● What you will do
What do the lines from the one containing "Definition initial_globals : Globals" through the end of the entries say? Quote them exactly, and only them.

=-=-=

(* ===== verification/FlocateMain.v ===== *)
(** * flocate: the program (src/flocate.cpp, main)

    The options as [getopt_long] returns them, the needles, the databases and what is
    written to standard output.  The names of options follow the long options.  The
    databases are files, searched by [DatabaseSearch.search_database]. *)
From S2P Require Import Prelude Text PostingList TurboPForDecode HashTable Corpus Serializer Trigrams Search SearchFile SearchMain.
From S2P Require Import DbHeader DatabaseFile DatabaseSearch.

(** ** Options *)

(** The global variables that options set; [limit_left] starts as [limit_matches]. *)
Record Globals := GLOBALS {
  g_ignore_case : bool;
  g_only_count : bool;
  g_print_nul : bool;
  g_use_debug : bool;
  g_flush_cache : bool;
  g_patterns_are_regex : bool;
  g_use_extended_regex : bool;
  g_match_basename : bool;
  g_check_existence : bool;
  g_ignore_visibility : bool;
  g_limit_matches : Z;
  g_literal_printing : bool
}.

Definition initial_globals : Globals :=
  GLOBALS false false false false false false false false false false (2 ^ 63 - 1) false.

Inductive MainOption :=
| opt_all
| opt_basename
| opt_count
| opt_database (optarg : bytes)
| opt_existing
| opt_help
| opt_ignore_case
| opt_limit (optarg : bytes)
| opt_literal
| opt_null
| opt_regexp
| opt_regex
| opt_wholename
| opt_debug
| opt_flush_cache
| opt_version
| opt_ignore_visibility
| opt_unknown.

#[export] Instance MainOption_eq_dec : EqDecision MainOption.
Proof. solve_decision. Defined.

Definition atoll (s : bytes) : Z := fst (fst (strtol s)).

=-=-=

● Result below
Definition initial_globals : Globals :=
  GLOBALS false false false false false false false false false false (2 ^ 63 - 1) false.

Inductive MainOption :=
| opt_all
| opt_basename
| opt_count
| opt_database (optarg : bytes)
| opt_existing
| opt_help
| opt_ignore_case
| opt_limit (optarg : bytes)
| opt_literal
| opt_null
| opt_regexp
| opt_regex
| opt_wholename
| opt_debug
| opt_flush_cache
| opt_version
| opt_ignore_visibility
| opt_unknown.

#[export] Instance MainOption_eq_dec : EqDecision MainOption.
Proof. solve_decision. Defined.

Definition atoll (s : bytes) : Z := fst (fst (strtol s)).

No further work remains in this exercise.